Collected data entries:
•••••

Record AllowReverseTunnelConfig := mkAllowReverse {
  ar_protocol : list ReverseTunnelConfigProtocol;
  ar_port : list RangeInclusive;
  ar_port_mapping : gmap Z Z;
  ar_cidr : list IpNet;
  ar_unix_path : Regex
}.

Inductive AllowConfig :=
| ReverseTunnel (c : AllowReverseTunnelConfig)
| Tunnel (c : AllowTunnelConfig).

Inductive MatchConfig :=
| AnyMatch
| PathPrefix (r : Regex)
| Authorization (r : Regex).

Record RestrictionConfig := mkRestriction {
  rc_name : string;
  rc_match : list MatchConfig;
  rc_allow : list AllowConfig
}.

Record RestrictionsRules := mkRules { restrictions : list RestrictionConfig }.

(** ** Deserialisers *)

Definition default_host {E} : outcome E Regex := unwrap (regex_new "^.*$").
Definition default_cidr : list IpNet := [ipv4net_default; ipv6net_default].

Definition parse_port (s : string) : outcome string Z :=
  ok_or "invalid port" (parse_u16 s).

Definition deserialize_port_range : list string → outcome string (list RangeInclusive) :=
  collect (λ s, match split_once ".." s with
                | Some (l, r) => l ← parse_port l; r ← parse_port r; mret (mkRange l r)
                | None => port ← parse_port s; mret (mkRange port port)
                end).

(** [collect] into a [HashMap]: a later pair replaces an earlier one. *)
Definition deserialize_port_mapping (mappings : list string) : outcome string (gmap Z Z) :=
  kvs ← collect (λ port_mapping,
          match split_char ":"%char port_mapping with
          | [orig; target] =>
              orig_port ← parse_port orig; target_port ← parse_port target;
              mret (orig_port, target_port)
          | _ => Err ("Invalid port_mapping entry: " +:+ port_mapping)
          end) mappings;
  mret (fold_left (λ m kv, <[fst kv := snd kv]> m) kvs ∅).

Definition deserialize_non_empty_vec {T} (vec : list T) : outcome string (list T) :=
  match vec with [] => Err "List must not be empty" | _ => Ok vec end.

(** ** Rules built from the command line *)

(** The [Tunnel] rule of one [--restrict-to] target. *)
Definition restrict_to_rule (hp : string * Z) : outcome string (list AllowConfig) :=
  let '(host, port) := hp in
  match ipaddr_from_str host with
  | Some ip =>
      re ← ok_or "regex" (regex_new "^$");
      net ← ok_or "prefix length" (ipnet_new ip (if is_ipv4 ip then 32 else 128));
      mret [Tunnel (mkAllowTunnel [] [mkRange port port] re [net])]
  | None =>
      re ← ok_or "regex" (regex_new ("^" +:+ regex_escape host +:+ "$"));
      mret [Tunnel (mkAllowTunnel [] [mkRange port port] re [])]
  end.

(** The [allow] list shared by all the rules. *)
Definition tunnels_restrictions (restrict_to : list (string * Z))
    : outcome string (list AllowConfig) :=
  match restrict_to with
  | [] =>
      h ← default_host; p ← default_host;
      mret [Tunnel (mkAllowTunnel [] [] h default_cidr);
            ReverseTunnel (mkAllowReverse [] [] ∅ default_cidr p)]
  | _ => rules ← collect restrict_to_rule restrict_to; mret (concat rules)
  end.

Definition path_prefix_rules (path_prefixes : list string) (allow : list AllowConfig)
    : outcome string (list RestrictionConfig) :=
  match path_prefixes with
  | [] => mret [mkRestriction "Allow All" [AnyMatch] allow]
  | _ => collect (λ path_prefix,
           re ← ok_or "regex" (regex_new ("^" +:+ regex_escape path_prefix +:+ "$"));
           mret (mkRestriction ("Allow path prefix " +:+ path_prefix) [PathPrefix re] allow))
           path_prefixes
  end.

Definition from_path_prefix (path_prefixes : list string) (restrict_to : list (string * Z))
    : outcome string RestrictionsRules :=
  allow ← tunnels_restrictions restrict_to;
  rules ← path_prefix_rules path_prefixes allow;
  mret (mkRules rules).

(** ** Evaluation ([server/utils.rs]) *)

Definition filter_match (m : MatchConfig) (path_prefix : string)
    (authorization : option string) : bool :=
  match m with
  | AnyMatch => true
  | PathPrefix path => is_match path path_prefix
  | Authorization auth => match authorization with
                          | Some val => is_match auth val
                          | None => false
                          end
  end.

Definition restriction_filter (r : RestrictionConfig) (path_prefix : string)
    (authorization : option string) : bool :=
  forallb (λ m, filter_match m path_prefix authorization) (rc_match r).

Definition INVALID_UNIX_PATH : string := "####INVALID_UNIX_PATH####".

Definition cidr_allowed (cidr : list IpNet) (ip : IpAddr) : bool :=
  existsb (λ net, ipnet_contains net ip) cidr.

Definition reverse_is_allowed (c : AllowReverseTunnelConfig) (remote : RemoteAddr) : bool :=
  if negb (is_reverse_tunnel (protocol remote)) then false
  else match protocol remote with
       | ReverseUnix path =>
           is_match (ar_unix_path c)
             match to_str path with Some p => p | None => INVALID_UNIX_PATH end
       | p =>
           if negb (bool_decide (ar_port c = []))
              && negb (existsb (λ range, range_contains range (port remote)) (ar_port c))
           then false
           else if negb (bool_decide (ar_protocol c = []))
                   && negb (bool_decide (reverse_protocol_from p ∈ ar_protocol c))
           then false
           else match host remote with
                | Domain _ => false
                | Ipv4 ip => cidr_allowed (ar_cidr c) (IpV4 ip)
                | Ipv6 ip => cidr_allowed (ar_cidr c) (IpV6 ip)
                end
       end.

Definition tunnel_is_allowed (c : AllowTunnelConfig) (remote : RemoteAddr) : bool :=
  if is_reverse_tunnel (protocol remote) then false
  else if negb (bool_decide (at_port c = []))
          && negb (existsb (λ range, range_contains range (port remote)) (at_port c))
  then false
  else if negb (bool_decide (at_protocol c = []))
          && negb (bool_decide (tunnel_protocol_from (protocol remote) ∈ at_protocol c))
  then false
  else match host remote with
       | Domain host => is_match (at_host c) host
       | Ipv4 ip => cidr_allowed (at_cidr c) (IpV4 ip)
       | Ipv6 ip => cidr_allowed (at_cidr c) (IpV6 ip)
       end.

Definition is_allowed (a : AllowConfig) (remote : RemoteAddr) : bool :=
  match a with
  | ReverseTunnel c => reverse_is_allowed c remote
  | Tunnel c => tunnel_is_allowed c remote
  end.

Definition validate_tunnel (remote : RemoteAddr) (path_prefix : string)
    (authorization : option string) (rules : RestrictionsRules) : option RestrictionConfig :=
  find (λ r, existsb (λ allow, is_allowed allow remote) (rc_allow r))
    (List.filter (λ r, restriction_filter r path_prefix authorization) (restrictions rules)).

(** The port a reverse tunnel listens on. *)
Definition find_mapped_port (req_port : Z) (restriction : RestrictionConfig) : Z :=
  match find_map (λ allow, match allow with
                           | ReverseTunnel c => ar_port_mapping c !! req_port
                           | Tunnel _ => None
                           end) (rc_allow restriction) with
  | Some p => p
  | None => req_port
  end.
End Restrictions.

(** ** The policy the rules express *)

Module Policy.
Section Policy.
Context `{RegexApi, IpNetApi}.

Definition port_ok (ranges : list RangeInclusive) (port : Z) : Prop :=
  ranges = [] ∨ ∃ r, r ∈ ranges ∧ range_start r ≤ port ≤ range_end r.

(** An empty list stands for every protocol. *)
Definition listed {T} (l : list T) (x : T) : Prop := l = [] ∨ x ∈ l.

Definition host_ip (h : Host) : option IpAddr :=
  match h with Domain _ => None | Ipv4 ip => Some (IpV4 ip) | Ipv6 ip => Some (IpV6 ip) end.

Definition in_cidr (cidr : list IpNet) (h : Host) : Prop :=
  ∃ ip net, host_ip h = Some ip ∧ net ∈ cidr ∧ ipnet_contains net ip = true.

Definition tunnel_permits (c : AllowTunnelConfig) (r : RemoteAddr) : Prop :=
  is_reverse_tunnel (protocol r) = false
  ∧ port_ok (at_port c) (port r)
  ∧ listed (at_protocol c) (tunnel_protocol_from (protocol r))
  ∧ (in_cidr (at_cidr c) (host r) ∨ ∃ d, host r = Domain d ∧ is_match (at_host c) d = true).

(** A Unix socket has a path instead of a port and an address; the list of protocols holds
    for it as for the others ([restrictions.yaml] lists [Unix] among them). *)
Definition reverse_permits (c : AllowReverseTunnelConfig) (r : RemoteAddr) : Prop :=
  is_reverse_tunnel (protocol r) = true
  ∧ listed (ar_protocol c) (reverse_protocol_from (protocol r))
  ∧ match protocol r with
    | ReverseUnix path => is_match (ar_unix_path c) (default INVALID_UNIX_PATH (to_str path)) = true
    | _ => port_ok (ar_port c) (port r) ∧ in_cidr (ar_cidr c) (host r)
    end.

Definition allow_permits (a : AllowConfig) (r : RemoteAddr) : Prop :=
  match a with ReverseTunnel c => reverse_permits c r | Tunnel c => tunnel_permits c r end.

Definition match_holds (path_prefix : string) (auth : option string) (m : MatchConfig) : Prop :=
  match m with
  | AnyMatch => True
  | PathPrefix re => is_match re path_prefix = true
  | Authorization re => ∃ v, auth = Some v ∧ is_match re v = true
  end.

(** All the matchers hold and one of the [allow] entries permits the tunnel. *)
Definition admits (remote : RemoteAddr) (path_prefix : string) (auth : option string)
    (r : RestrictionConfig) : Prop :=
  Forall (match_holds path_prefix auth) (rc_match r)
  ∧ Exists (λ a, allow_permits a remote) (rc_allow r).

(** The rules that allow reverse tunnels allow Unix sockets among them. *)
Definition lists_unix (r : RestrictionConfig) : Prop :=
  ∀ c, ReverseTunnel c ∈ rc_allow r → listed (ar_protocol c) UnixR.
End Policy.
End Policy.

(** ** What the code enforces

    It differs from [Policy] in one case: for a Unix socket the list of protocols is not
    looked at. *)

Module Enforced.
Section Enforced.
Context `{RegexApi, IpNetApi}.
Import Policy.

Definition reverse_permits (c : AllowReverseTunnelConfig) (r : RemoteAddr) : Prop :=
  (∃ path, protocol r = ReverseUnix path ∧
     is_match (ar_unix_path c) (default INVALID_UNIX_PATH (to_str path)) = true)
  ∨ (is_reverse_tunnel (protocol r) = true
     ∧ (∀ path, protocol r ≠ ReverseUnix path)
     ∧ port_ok (ar_port c) (port r)
     ∧ listed (ar_protocol c) (reverse_protocol_from (protocol r))
     ∧ in_cidr (ar_cidr c) (host r)).

Definition allow_permits (a : AllowConfig) (r : RemoteAddr) : Prop :=
  match a with ReverseTunnel c => reverse_permits c r | Tunnel c => tunnel_permits c r end.

(** All the matchers hold and one of the [allow] entries permits the tunnel. *)
Definition admits (remote : RemoteAddr) (path_prefix : string) (auth : option string)
    (r : RestrictionConfig) : Prop :=
  Forall (match_holds path_prefix auth) (rc_match r)
  ∧ Exists (λ a, allow_permits a remote) (rc_allow r).
End Enforced.
End Enforced.

(** ** The evaluation decides the policy *)

Section Decides.
Context `{RegexApi, IpNetApi}.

•••••

Show all lines in the entries above where the word "then" appears.

Exercise solution:
      net ← ok_or "prefix length" (ipnet_new ip (if is_ipv4 ip then 32 else 128));
  if negb (is_reverse_tunnel (protocol remote)) then false
           then false
           then false
  if is_reverse_tunnel (protocol remote) then false
  then false
  then false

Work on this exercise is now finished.